Trisha's Note: Because I enjoy writing but am also easily sidetracked, I have a lot of unfinished posts just wallowing around in sad incompletion on my Blogger dash. I've decided to finish them because A) I like a challenge and 2) I don't want to party like it's 1999. Or 2014. I just want to stay home.

So that's what Bonus Tuesday is all about: a bonus post, written who knows when and about who knows what, that may or may not really deserve the light of day. (You're totally sold on the concept, aren't you?) I started working on this post early October, apparently. I just couldn't figure out how to get the words right. I still haven't, but hey, Bonus Tuesday waits for no one.

Source

I've been writing and rewriting this post for, no kidding, two weeks now*, and I've come to the conclusion that I have to just SAY IT or else this is never going to go live. Maybe the fates are trying to tell me something? Unfortunately, I'm kind of deaf from blasting New Kids on the Block on my walkman circa 1986.

Side note: My mother did warn me this would happen, but I didn't listen. Because the volume was up too high.

Anyway, about the time of my blogging break, a woman came into the office for an interview and she said something that kind of intrigued me, but not in the way she meant it to. I want to preface this by saying that she is an incredibly kind soul, and I appreciate so much what she was trying to do and the faith she has in me.

Here's what went down:

She's a teacher, and she was talking about what had been and what could have been in her own life, and how we should live with no regrets. In between answering my questions, she would ask me questions, and seemed to take to heart what I was saying, particularly about the teachers who saw my writing talent and nurtured that in me. So I'm telling her about good ol' Mrs. Smith in fifth grade, who believed in my stories so much she made copies of a collection I'd written and sent them off to various publishers, and then, since this woman also grew up here and we know mutual people, I added that my friend Mara really is being published.

At this she nods sagely, like she's just put together a puzzle, and asks me when I'm going to publish my story. I want to be the first to come into this office and have you autograph it, she adds.

And I'm like, well... but I was a child, and I'm okay with what I'm doing now. To which she's all, no, don't just be okay! Never settle! 

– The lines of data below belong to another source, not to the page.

Lemma start_thread_timer_total t tm tick k :
  timing_ok k -> timers k !! TimerOf t = Some tm -> is_timer tm = true -> 0 <= tick < WINDOW ->
  exists k', start_thread_timer t tick k = Some k' /\ same_sched k k' /\ lock_nest k' = lock_nest k /\
    timers_ok k k' /\ timing_ok k' /\ interrupt_nest k' = interrupt_nest k.
Proof.
  intros Hk Ht Hi Hw. assert (hard tm) as Hh by (by apply (proj2 Hk t)).
  assert (u32 tick = tick) as Hu by (apply wrap_id; unfold fits; change WINDOW with 2147483647 in Hw; lia).
  unfold start_thread_timer, rt_timer_control. rewrite Ht, some_bind, Hi. cbn [assert]. rewrite some_bind.
  rewrite (upd_timer_some _ tm), some_bind by done. rewrite some_bind. rewrite Hu.
  set (tm1 := {| tm with tm_init_tick := tick |}). set (k1 := {| k with timers := _ |}).
  assert (timing_ok k1) as Hk1.
  { by apply (upd_timer_timing (TimerOf t) (fun tm => {| tm with tm_init_tick := tick |}) k tm Hk). }
  destruct (timer_start_total (TimerOf t) tm1 k1 Hk1) as (k' & -> & Hs & Hl & Hto & Htk & Hn); try done.
  - simpl. by rewrite lookup_insert_eq.
  - simpl. lia.
  - exists k'. rewrite some_bind. split; [done|]. split; [by apply (same_sched_trans k k1)|].
    split; [done|]. split; [|done]. apply (timers_ok_trans k k1); [|done].
    intros y tmy Hy Hyi. simpl. destruct (decide (y = TimerOf t)) as [->|].
    + rewrite lookup_insert_eq. eexists. split; [done|]. simplify_eq. exact Hyi.
    + rewrite lookup_insert_ne by done. eauto.
Qed.

(** ** Waiting *)

(** Where a thread of priority [p] goes in the list [l] of an object with the
    given flag: to the end, or behind the threads of its own or a higher
    priority. *)
Inductive placed (k : kernel) (t p : Z) (l : list Z) : Z -> list Z -> Prop :=
| placed_fifo : placed k t p l RT_IPC_FLAG_FIFO (l ++ [t])
| placed_prio l1 l2 :
    l = l1 ++ l2 ->
    (forall s th, s ∈ l1 -> threads k !! s = Some th -> current_priority th <= p) ->
    (forall s th, head l2 = Some s -> threads k !! s = Some th -> p < current_priority th) ->
    placed k t p l RT_IPC_FLAG_PRIO (l1 ++ t :: l2).

Lemma placed_permutation k t p l fl l' : placed k t p l fl l' -> l' ≡ₚ t :: l.
Proof. intros []; [by rewrite Permutation_app_comm|]. subst. by rewrite <- Permutation_middle. Qed.

Lemma insert_prio_ok t p k l : (forall s, s ∈ l -> is_Some (threads k !! s)) ->
  exists l', insert_prio t p k l = Some l' /\ placed k t p l RT_IPC_FLAG_PRIO l'.
Proof.
  induction l as [|s l IH]; intros Hl; simpl.
  - exists [t]. split; [done|]. apply (placed_prio k t p [] [] []); [done|..]; intros ??; set_solver.
  - destruct (Hl s) as [th Hs]; [left|]. rewrite Hs, some_bind. case_cmp.
    + exists (t :: s :: l). split; [done|].
      apply (placed_prio k t p (s :: l) [] (s :: l)); [done|intros ??; set_solver|].
      intros s' th' [= <-] Hs'. simplify_eq. done.
    + destruct IH as (l' & -> & Hp); [intros x Hx; apply Hl; by right|]. rewrite some_bind.
      exists (s :: l'). split; [done|]. inversion Hp as [|l1 l2 -> H1 H2]; subst.
      apply (placed_prio k t p _ (s :: l1) l2); [done| |done].
      intros x thx Hx Ht. apply elem_of_cons in Hx as [->|Hx]; [simplify_eq; lia|by eapply H1].
Qed.
(* ===== verification/Thread.v ===== *)
(** * The life of threads: creation, end and reclamation
    (rt-thread/src/thread.c, idle.c, timer.c)

    The invariant of the whole kernel, and the steps that keep it.  The tables
    of the kernel (thread objects, timer objects, the list of defunct threads)
    are tied to the heap: the blocks of the threads and timers that were created
    with memory of the heap, together with the blocks of the kernel's clients,
    are exactly the regions of the heap in use. *)
From S2P Require Import Prelude Mem Owner Kernel Sched Timer Ipc Kcall.

(** ** The tables of the kernel and the heap *)

(** The blocks of the heap a thread has, if it was created, and those of a timer. *)
Definition SIZEOF_STRUCT_THREAD : Z := 128.
Definition SIZEOF_STRUCT_TIMER : Z := 44.

Definition thread_blocks (e : Z * core) : blocks :=
  if c_type (snd e) =? RT_Object_Class_Thread
  then [(fst e, SIZEOF_STRUCT_THREAD); (c_stack (snd e), c_size (snd e))] else [].

Definition timer_blocks (e : obj * tcore) : blocks :=
  match fst e with
  | Obj a => if tc_type (snd e) =? RT_Object_Class_Timer then [(a, SIZEOF_STRUCT_TIMER)] else []
  | TimerOf _ => []
  end.

Definition kernel_blocks (ts : gmap Z core) (tms : gmap obj tcore) : blocks :=
  (map_to_list ts ≫= thread_blocks) ++ (map_to_list tms ≫= timer_blocks).

(** A thread's own timer object. *)
Definition own_timer (t : Z) : tcore :=
  {| tc_type := Z.lor RT_Object_Class_Timer RT_Object_Class_Static; tc_func := thread_timeout t |}.
Lemma demo_due_list : tlist_ok 0 due_deadline demo_due.
Proof.
  split.
  - change (rt_tick demo_due) with 6. change WINDOW with 2147483647. lia.
  - intros x [-> | ->]%demo_due_timers; (eexists; split; [vm_compute; reflexivity|]);
      (split; [vm_compute; reflexivity|]); change WINDOW with 2147483647; simpl; lia.
  - change (timer_list demo_due) with [Obj 9; TimerOf 1]. repeat constructor. unfold by_deadline. simpl. lia.
  - change (timer_list demo_due) with [Obj 9; TimerOf 1]. apply (bool_decide_unpack _). vm_compute. exact I.
  - intros x tm [-> | ->]%demo_due_timers Htm; vm_compute in Htm; injection Htm as <-;
      (split; [reflexivity|]); (split; [reflexivity|]); cbn [tm_func].
    + intros _. split; [reflexivity|]. change (rt_tick demo_due) with 6. change WINDOW with 2147483647. simpl. lia.
    + split; [reflexivity|]. split; [reflexivity|]. unfold suspended.
      destruct (threads demo_due !! 1) as [th|] eqn:E; [|vm_compute in E; discriminate].
      exists th. split; [reflexivity|]. vm_compute in E. by injection E as <-.
  - vm_compute. reflexivity.
  - exact demo_due_ok.
  - exists 2. vm_compute. reflexivity.
Qed.

(** ** Properties *)

(** C24: the tick interrupt's [rt_timer_check] returns after as many rounds as
    hard timers are due, having fired exactly the timers whose deadline is not
    later than now, once each and in the order of their deadlines: a one-shot
    timer is off the list, a periodic one back in it with a deadline in the
    future, no timer left in the list is due, and the list is in order again.
    [tlist_ok] says from which states: the kernel is in order and a thread runs;
    no deadline is half the range of the tick away; a listed thread timer is that
    of a thread that waits, for which [rt_thread_timeout] is called, and a listed
    timer of the application has, if it is periodic, a period that is neither zero
    ([rt_timer_check_zero_period]) nor beyond the window.  The functions of the
    application's timers are taken to return and to touch neither timers, tick
    nor timed waits ([timers_left_alone]). *)
Theorem rt_timer_check_fires_due {CB : Callbacks} b D k :
  timers_left_alone -> tlist_ok b D k ->
  exists k' D', rt_timer_check (S (length (timer_list k))) k = Some k' /\
    fires (due D k) k = Some k' /\ tlist_ok b D' k' /\
    (forall x, x ∈ timer_list k' -> rt_tick k' < D' x) /\
    timer_list k' ≡ₚ late D k ++ filter (fun x => is_periodic k x = true) (due D k).
Proof.
  intros Hquiet Hk. destruct (check_loop_ok Hquiet b (S (length (timer_list k))) D k Hk) as (k' & D' & H1 & H2 & H3 & H4 & H5 & H6).
  { pose proof (length_filter (fun x => D x <= rt_tick k) (timer_list k)). unfold due. lia. }
  exists k', D'. rewrite H4. by split_and!.
Qed.
(* ===== verification/Semaphore.v ===== *)
(** * Semaphores (rt-thread/src/ipc.c)

    The semaphore at address [o] is a record next to the kernel; its waiting
    threads are in [QSuspend o]. *)
From S2P Require Import Prelude Mem Kernel Sched Timer Ipc.

Definition RT_SEM_VALUE_MAX : Z := 65535.

Record rt_semaphore := { sem_parent : rt_object; value : Z }.

Definition null_sem : rt_semaphore := {| sem_parent := null_object; value := 0 |}.

Definition rt_sem_init (o : Z) (s : rt_semaphore) (nm : list Z) (v fl : Z) (k : kernel)
  : option (Z * rt_semaphore * kernel) :=
  _ ← assert (v <? 0x10000);
  '(ob, k) ← rt_object_init (Obj o) (sem_parent s) RT_Object_Class_Semaphore nm k;
  Some (RT_EOK, {| sem_parent := set_flag fl ob; value := u16 v |}, set_queue (QSuspend o) [] k).

Definition rt_sem_detach (o : Z) (s : rt_semaphore) (k : kernel) : option (Z * rt_semaphore * kernel) :=
  _ ← assert (is_class RT_Object_Class_Semaphore (sem_parent s));
  _ ← assert (rt_object_is_systemobject (sem_parent s));
  k ← rt_ipc_list_resume_all (QSuspend o) k;
  let '(ob, k) := rt_object_detach (Obj o) (sem_parent s) k in
  Some (RT_EOK, {| s with sem_parent := ob |}, k).

Definition rt_sem_create (nm : list Z) (v fl : Z) (k : kernel)
  : option (option (Z * rt_semaphore) * kernel) :=
  _ ← RT_DEBUG_NOT_IN_INTERRUPT k;
  _ ← assert (v <? 0x10000);
  '(r, k) ← rt_object_allocate RT_Object_Class_Semaphore nm k;
  match r with
  | None => Some (None, k)
  | Some (o, ob) =>
      Some (Some (o, {| sem_parent := set_flag fl ob; value := u16 v |}), set_queue (QSuspend o) [] k)
  end.

Definition rt_sem_delete (o : Z) (s : rt_semaphore) (k : kernel) : option (Z * kernel) :=
  _ ← RT_DEBUG_NOT_IN_INTERRUPT k;
  _ ← assert (is_class RT_Object_Class_Semaphore (sem_parent s));
  _ ← assert (negb (rt_object_is_systemobject (sem_parent s)));
  k ← rt_ipc_list_resume_all (QSuspend o) k;
  '(_, k) ← rt_object_delete o (sem_parent s) k;
  Some (RT_EOK, k).

Definition rt_sem_take (o : Z) (s : rt_semaphore) (time : Z) (k : kernel)
  : option (outcome * rt_semaphore * kernel) :=
  _ ← assert (is_class RT_Object_Class_Semaphore (sem_parent s));
  if 0 <? value s then Some (Returned RT_EOK, {| s with value := u16 (value s - 1) |}, k)
  else if time =? 0 then Some (Returned (- RT_ETIMEOUT), s, k)
  else
    _ ← RT_DEBUG_IN_THREAD_CONTEXT k;
    t ← rt_thread_self k;
    k ← upd_thread t (set_error RT_EOK) k;
    k ← ipc_wait (QSuspend o) t (flag (sem_parent s)) time k;
    Some (Waiting, s, k).
(* ===== verification/Mutex.v ===== *)
(** * Mutexes (rt-thread/src/ipc.c)

    The mutex at address [o] is a record next to the kernel; its waiting threads
    are in [QSuspend o].  A thread that waits lends its priority to the owner. *)
From S2P Require Import Prelude Mem Kernel Sched Timer Ipc.

Definition RT_MUTEX_VALUE_MAX : Z := 65535.
Definition RT_MUTEX_HOLD_MAX : Z := 255.

Record rt_mutex := {
  mtx_parent : rt_object;
  mtx_value : Z;                (** uint16 *)
  original_priority : Z;        (** uint8 *)
  hold : Z;                     (** uint8 *)
  owner : option Z
}.

Definition mutex_fields (ob : rt_object) : rt_mutex :=
  {| mtx_parent := ob; mtx_value := 1; original_priority := 0xFF; hold := 0; owner := None |}.

Definition rt_mutex_init (o : Z) (m : rt_mutex) (nm : list Z) (fl : Z) (k : kernel)
  : option (Z * rt_mutex * kernel) :=
  '(ob, k) ← rt_object_init (Obj o) (mtx_parent m) RT_Object_Class_Mutex nm k;
  Some (RT_EOK, mutex_fields (set_flag fl ob), set_queue (QSuspend o) [] k).

Definition rt_mutex_detach (o : Z) (m : rt_mutex) (k : kernel) : option (Z * rt_mutex * kernel) :=
  _ ← assert (is_class RT_Object_Class_Mutex (mtx_parent m));
  _ ← assert (rt_object_is_systemobject (mtx_parent m));
  k ← rt_ipc_list_resume_all (QSuspend o) k;
  let '(ob, k) := rt_object_detach (Obj o) (mtx_parent m) k in
  Some (RT_EOK, {| m with mtx_parent := ob |}, k).

Definition rt_mutex_create (nm : list Z) (fl : Z) (k : kernel)
  : option (option (Z * rt_mutex) * kernel) :=
  _ ← RT_DEBUG_NOT_IN_INTERRUPT k;
  '(r, k) ← rt_object_allocate RT_Object_Class_Mutex nm k;
  match r with
  | None => Some (None, k)
  | Some (o, ob) => Some (Some (o, mutex_fields (set_flag fl ob)), set_queue (QSuspend o) [] k)
  end.

Definition rt_mutex_delete (o : Z) (m : rt_mutex) (k : kernel) : option (Z * kernel) :=
  _ ← RT_DEBUG_NOT_IN_INTERRUPT k;
  _ ← assert (is_class RT_Object_Class_Mutex (mtx_parent m));
  _ ← assert (negb (rt_object_is_systemobject (mtx_parent m)));
  k ← rt_ipc_list_resume_all (QSuspend o) k;
  '(_, k) ← rt_object_delete o (mtx_parent m) k;
  Some (RT_EOK, k).

(** The waiting thread lends its priority to the owner. *)
Definition lend_priority (t : Z) (m : rt_mutex) (k : kernel) : option kernel :=
  th ← threads k !! t;
  w ← owner m;
  wth ← threads k !! w;
  if current_priority th <? current_priority wth
  then change_priority w (u8 (current_priority th)) k else Some k.

Definition rt_mutex_take (o : Z) (m : rt_mutex) (time : Z) (k : kernel)
  : option (outcome * rt_mutex * kernel) :=
  _ ← RT_DEBUG_IN_THREAD_CONTEXT k;
  _ ← assert (is_class RT_Object_Class_Mutex (mtx_parent m));
  t ← rt_thread_self k;
  k ← upd_thread t (set_error RT_EOK) k;
  if bool_decide (owner m = Some t) then
    if hold m <? RT_MUTEX_HOLD_MAX
    then Some (Returned RT_EOK, {| m with hold := u8 (hold m + 1) |}, k)
    else Some (Returned (- RT_EFULL), m, k)
  else if 0 <? mtx_value m then
    th ← threads k !! t;
    let m := {| m with mtx_value := u16 (mtx_value m - 1); owner := Some t;
                       original_priority := current_priority th |} in
    if hold m <? RT_MUTEX_HOLD_MAX
    then Some (Returned RT_EOK, {| m with hold := u8 (hold m + 1) |}, k)
    else Some (Returned (- RT_EFULL), m, k)
  else if time =? 0 then
    k ← upd_thread t (set_error (- RT_ETIMEOUT)) k;
    Some (Returned (- RT_ETIMEOUT), m, k)
  else
    k ← lend_priority t m k;
    k ← ipc_wait (QSuspend o) t (flag (mtx_parent m)) time k;
    Some (Waiting, m, k).

(** The thread that waited runs again: without an error the mutex is its own. *)
Definition rt_mutex_take_end (t : Z) (k : kernel) : option Z :=
  th ← threads k !! t;
  if negb (error th =? RT_EOK) then Some (error th) else Some RT_EOK.

(** The part of a release that gives the mutex up. *)
Definition mutex_give_up (o : Z) (m : rt_mutex) (k : kernel) : option (Z * rt_mutex * kernel) :=
  w ← owner m;
  wth ← threads k !! w;
  k ← (if negb (original_priority m =? current_priority wth)
       then change_priority w (original_priority m) k else Some k);
  match queues k (QSuspend o) with
  | t :: _ =>
      th ← threads k !! t;
      let m := {| m with owner := Some t; original_priority := current_priority th |} in
      if hold m <? RT_MUTEX_HOLD_MAX then
        let m := {| m with hold := u8 (hold m + 1) |} in
        k ← rt_ipc_list_resume (QSuspend o) k;
        k ← rt_schedule k;
        Some (RT_EOK, m, k)
      else Some (- RT_EFULL, m, k)
  | [] =>
      if mtx_value m <? RT_MUTEX_VALUE_MAX then
        Some (RT_EOK, {| m with mtx_value := u16 (mtx_value m + 1); owner := None;
                                original_priority := 0xff |}, k)
      else Some (- RT_EFULL, m, k)
  end.

Definition rt_mutex_release (o : Z) (m : rt_mutex) (k : kernel) : option (Z * rt_mutex * kernel) :=
  _ ← assert (is_class RT_Object_Class_Mutex (mtx_parent m));
  _ ← RT_DEBUG_IN_THREAD_CONTEXT k;
  t ← rt_thread_self k;
  if negb (bool_decide (owner m = Some t)) then
    k ← upd_thread t (set_error (- RT_ERROR)) k;
    Some (- RT_ERROR, m, k)
  else
    let m := {| m with hold := u8 (hold m - 1) |} in
    if hold m =? 0 then mutex_give_up o m k else Some (RT_EOK, m, k).

Definition rt_mutex_control (o : Z) (m : rt_mutex) (cmd arg : Z) : option Z :=
  _ ← assert (is_class RT_Object_Class_Mutex (mtx_parent m)); Some (- RT_ERROR).

(** ** Changing the priority of a thread and the waiting lists *)
Lemma remove_thread_queues t k k' q : rt_schedule_remove_thread t k = Some k' ->
  queues k' q = filter (fun x => x <> t) (queues k q).
Proof.
  unfold rt_schedule_remove_thread. destruct (threads k !! t); [|done]. rewrite some_bind. cbv zeta.
  by destruct (queues (tlist_remove t k) _); intros [= <-].
Qed.

Lemma insert_thread_queues t th k k' : rt_schedule_insert_thread t k = Some k' -> threads k !! t = Some th ->
  current_thread k <> Some t ->
  queues k' = queues (push_back (QReady (current_priority th)) t k) /\
  threads k' = <[t := with_state RT_THREAD_READY th]> (threads k).
Proof.
  intros E Ht Hc. unfold rt_schedule_insert_thread in E. rewrite Ht, some_bind, bool_decide_false in E by done.
  rewrite (upd_thread_some t th), some_bind in E by done. by simplify_eq.
Qed.

(** The thread keeps its state, and only the ready lists change. *)
Record reprioritised (k k' : kernel) (t : Z) (th : rt_thread) (p : Z) : Prop := {
  rp_kernel : kernel_ok k';
  rp_thread : exists th', threads k' !! t = Some th' /\ current_priority th' = p /\
    state_of th' = state_of th /\ error th' = error th /\ th_parent th' = th_parent th;
  rp_others : forall x, x <> t -> threads k' !! x = threads k !! x;
  rp_waiting : forall q, queue_state q <> RT_THREAD_READY -> queues k' q = queues k q;
  rp_ready : ready_group k <> 0 -> ready_group k' <> 0;
  rp_current : current_thread k' = current_thread k;
  rp_lock : lock_nest k' = lock_nest k;
  rp_timing : same_timing k k'
}.

Lemma change_priority_reprioritised k t th p : kernel_ok k -> threads k !! t = Some th ->
  0 <= p < RT_THREAD_PRIORITY_MAX -> is_thread th = true ->
  exists k', change_priority t p k = Some k' /\ reprioritised k k' t th p.
Proof.
  intros Hk Ht Hp Hth. pose proof Hk as [Hs Hst Hex]. pose proof Hs as [Hi Hc Ho].
  destruct (change_priority_ok k t th p Hs Ht Hp Hth) as (k' & E & Hs' & Ht' & Hne & Hcu & Hl & Htm).
  exists k'. split; [done|].
  assert (kernel_ok k') as Hk' by (by apply (priority_kernel_ok k k' t p)).
  unfold change_priority in E. rewrite Ht, some_bind, Hth in E. cbn [assert] in E. rewrite some_bind in E.
  destruct (Z.eqb_spec (state_of th) RT_THREAD_READY) as [Hr|Hr].
  - destruct (rt_schedule_remove_thread t k) as [k1|] eqn:E1; [|done]. rewrite some_bind in E.
    pose proof (remove_thread_frame _ _ _ E1) as [F1 C1]. pose proof (remove_thread_timing _ _ _ E1) as T1.
    rewrite (upd_thread_some t th), some_bind in E by (by rewrite F1). set (k2 := {| k1 with threads := _ |}) in E.
    assert (threads k2 !! t = Some (set_priority p th)) as H2 by (simpl; by rewrite lookup_insert_eq).
    assert (current_thread k2 <> Some t) as Hnt.
    { simpl. rewrite C1. intros Hcur. by apply (Hc t th). }
    pose proof (insert_thread_timing _ _ _ E) as T3.
    destruct (insert_thread_queues _ _ _ _ E H2 Hnt) as [Q3 F3].
    split; try done.
    + exists (with_state RT_THREAD_READY (set_priority p th)). rewrite F3, lookup_insert_eq.
      split_and!; try done. by rewrite state_with_state.
    + intros q Hq. rewrite Q3. simpl. rewrite decide_False by (by intros ->).
      rewrite (remove_thread_queues _ _ _ _ E1). apply filter_nil_iff. eapply (not_queued [] k); [done..|].
      rewrite Hr. intros Heq. by apply Hq.
    + intros _. apply (ready_group_nonzero k' p); [apply Hs'|]. rewrite Q3. simpl. rewrite decide_True by done.
      intros Hn. by apply app_nil in Hn as [_ Hn].
    + etrans; [exact T1|]. transitivity k2; [by split|done].
  - rewrite (upd_thread_some t th) in E by done. simplify_eq. split; try done.
    exists (set_priority p th). simpl. rewrite lookup_insert_eq. by split_and!.
Qed.

Lemma reprioritised_same k t th : kernel_ok k -> threads k !! t = Some th ->
  reprioritised k k t th (current_priority th).
Proof. intros Hk Ht. split; try done. by exists th. Qed.

Lemma reprioritised_can_block k k' t th p c cth : can_block k c cth -> reprioritised k k' t th p -> t <> c ->
  can_block k' c cth.
Proof.
  intros [Hk Hcu Hct Hr Hl Hn Hg Htk] [Hk' _ Hne _ Hg' Hcu' Hl' Ht'] Htc. split; try done; try congruence.
  - by rewrite Hne.
  - rewrite (st_nest _ _ Ht'). done.
  - by apply Hg'.
  - by apply (timing_same k).
Qed.

(** ** Priorities *)
Definition prio (k : kernel) (x : Z) : option Z := current_priority <$> threads k !! x.

Lemma prio_lookup k x th : threads k !! x = Some th -> prio k x = Some (current_priority th).
Proof. unfold prio. by intros ->. Qed.

Definition prio_le (k : kernel) (x y : Z) : Prop :=
  forall p q, prio k x = Some p -> prio k y = Some q -> p <= q.

Lemma prio_stat_only k k' x : stat_only k k' -> prio k' x = prio k x.
Proof.
  intros Hs. specialize (Hs x). unfold prio.
  destruct (threads k' !! x), (threads k !! x); simpl in *; try done. f_equal.
  injection Hs as Hs. congruence.
Qed.

Lemma sorted_prio_ext k k' l : (forall x, x ∈ l -> prio k' x = prio k x) ->
  StronglySorted (prio_le k) l -> StronglySorted (prio_le k') l.
Proof.
  intros He. induction 1 as [|x l Hs IH Hx]; constructor.
  - apply IH. intros y Hy. apply He. by right.
  - rewrite Forall_forall in *. intros y Hy p q. rewrite !He by first [by right | by left]. by apply Hx.
Qed.
(* ===== verification/Event.v ===== *)
(** * Events (rt-thread/src/ipc.c)

    The event at address [o] is a record next to the kernel; its waiting threads
    are in [QSuspend o], each with the bits it waits for and how ([event_set] and
    [event_info] of the thread). *)
From S2P Require Import Prelude Mem Kernel Sched Timer Ipc.

Definition RT_EVENT_FLAG_AND : Z := 0x01.
Definition RT_EVENT_FLAG_OR : Z := 0x02.
Definition RT_EVENT_FLAG_CLEAR : Z := 0x04.

Record rt_event := { ev_parent : rt_object; ev_set : Z (** uint32 *) }.

Definition rt_event_init (o : Z) (e : rt_event) (nm : list Z) (fl : Z) (k : kernel)
  : option (Z * rt_event * kernel) :=
  '(ob, k) ← rt_object_init (Obj o) (ev_parent e) RT_Object_Class_Event nm k;
  Some (RT_EOK, {| ev_parent := set_flag fl ob; ev_set := 0 |}, set_queue (QSuspend o) [] k).

Definition rt_event_detach (o : Z) (e : rt_event) (k : kernel) : option (Z * rt_event * kernel) :=
  _ ← assert (is_class RT_Object_Class_Event (ev_parent e));
  _ ← assert (rt_object_is_systemobject (ev_parent e));
  k ← rt_ipc_list_resume_all (QSuspend o) k;
  let '(ob, k) := rt_object_detach (Obj o) (ev_parent e) k in
  Some (RT_EOK, {| e with ev_parent := ob |}, k).

Definition rt_event_create (nm : list Z) (fl : Z) (k : kernel)
  : option (option (Z * rt_event) * kernel) :=
  _ ← RT_DEBUG_NOT_IN_INTERRUPT k;
  '(r, k) ← rt_object_allocate RT_Object_Class_Event nm k;
  match r with
  | None => Some (None, k)
  | Some (o, ob) =>
      Some (Some (o, {| ev_parent := set_flag fl ob; ev_set := 0 |}), set_queue (QSuspend o) [] k)
  end.
(* ===== verification/Mempool.v ===== *)
(** * Memory pools (rt-thread/src/mempool.c)

    The pool at address [o] is a record in the map of the pools; threads waiting
    for a block are in [QSuspend o].  Of the memory only the words the code reads
    and writes matter: the first word of every block ([wmem], by address), which
    links the free blocks and, while a block is in use, points to its pool. *)
From S2P Require Import Prelude Mem Kernel Sched Timer Ipc.

Record rt_mempool := {
  mp_parent : rt_object;
  start_address : Z; mp_size : Z; block_size : Z;
  block_list : Z;                              (** 0 is RT_NULL *)
  block_total_count : Z; block_free_count : Z
}.

(** block_ptr + offset * (block_size + sizeof(rt_uint8_t * )) *)
Definition block_at (start bs offset : Z) : Z := u32 (start + offset * (bs + 4)).

Fixpoint mp_link_loop (n : nat) (start bs offset : Z) (m : wmem) : wmem :=
  match n with
  | O => m
  | S n => mp_link_loop n start bs (offset + 1) (<[block_at start bs offset := block_at start bs (offset + 1)]> m)
  end.

(** Every block is linked to the next one, and the last one to nothing. *)
Definition mp_link (start bs total : Z) (m : wmem) : wmem :=
  <[block_at start bs (total - 1) := 0]> (mp_link_loop (Z.to_nat total) start bs 0 m).

Definition rt_mp_init (o : Z) (mp : rt_mempool) (nm : list Z) (start size bs : Z) (m : wmem) (k : kernel)
  : option (Z * rt_mempool * wmem * kernel) :=
  _ ← assert (negb (start =? 0));
  _ ← assert ((0 <? size) && (0 <? bs));
  '(ob, k) ← rt_object_init (Obj o) (mp_parent mp) RT_Object_Class_MemPool nm k;
  let size := RT_ALIGN_DOWN size RT_ALIGN_SIZE in
  let bs := RT_ALIGN bs RT_ALIGN_SIZE in
  let total := size / u32 (bs + 4) in
  Some (RT_EOK,
        {| mp_parent := ob; start_address := start; mp_size := size; block_size := bs; block_list := start;
           block_total_count := total; block_free_count := total |},
        mp_link start bs total m, set_queue (QSuspend o) [] k).

(** The loop of rt_mp_detach and rt_mp_delete. *)
Definition mp_resume_all (o : Z) (k : kernel) : option kernel :=
  resume_all_loop (S (length (queues k (QSuspend o)))) (QSuspend o) k.

Definition rt_mp_detach (o : Z) (mp : rt_mempool) (k : kernel) : option (Z * rt_mempool * kernel) :=
  _ ← assert (is_class RT_Object_Class_MemPool (mp_parent mp));
  _ ← assert (rt_object_is_systemobject (mp_parent mp));
  k ← mp_resume_all o k;
  let '(ob, k) := rt_object_detach (Obj o) (mp_parent mp) k in
  Some (RT_EOK, {| mp with mp_parent := ob |}, k).

Definition rt_mp_create (nm : list Z) (count bs : Z) (m : wmem) (k : kernel)
  : option (option (Z * rt_mempool) * wmem * kernel) :=
  _ ← RT_DEBUG_NOT_IN_INTERRUPT k;
  _ ← assert ((0 <? count) && (0 <? bs));
  '(r, k) ← rt_object_allocate RT_Object_Class_MemPool nm k;
  match r with
  | None => Some (None, m, k)
  | Some (o, ob) =>
      let bs := RT_ALIGN bs RT_ALIGN_SIZE in
      let size := u32 ((bs + 4) * count) in
      '(p, h) ← rt_malloc size (kheap k);
      let k := {| k with kheap := h |} in
      match p with
      | None => '(_, k) ← rt_object_delete o ob k; Some (None, m, k)
      | Some start =>
          Some (Some (o, {| mp_parent := ob; start_address := start; mp_size := size; block_size := bs;
                            block_list := start; block_total_count := count; block_free_count := count |}),
                mp_link start bs count m, set_queue (QSuspend o) [] k)
      end
  end.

As I said, I really appreciate her faith in me, like I could just sit down and crank out a novel. She's nice. But instead of making me want to write a novel, it's just made me go round and round with myself on the line between success and settling: There's this idea that we constantly have to be reaching for more, have our sights on the next big thing, in order to be "successful." We're never able to just stop and be grateful for what we already have and what we've already accomplished because that's considered "settling."

But I am grateful. I'm happy, even. What does it says about me that I'm willing to settle? That I don't think I am? Am I taking a stand for minimalism or am I just being a brat? Or worse, lazy?

I don't know, you guys. I just don't.

*Try almost three months at this point.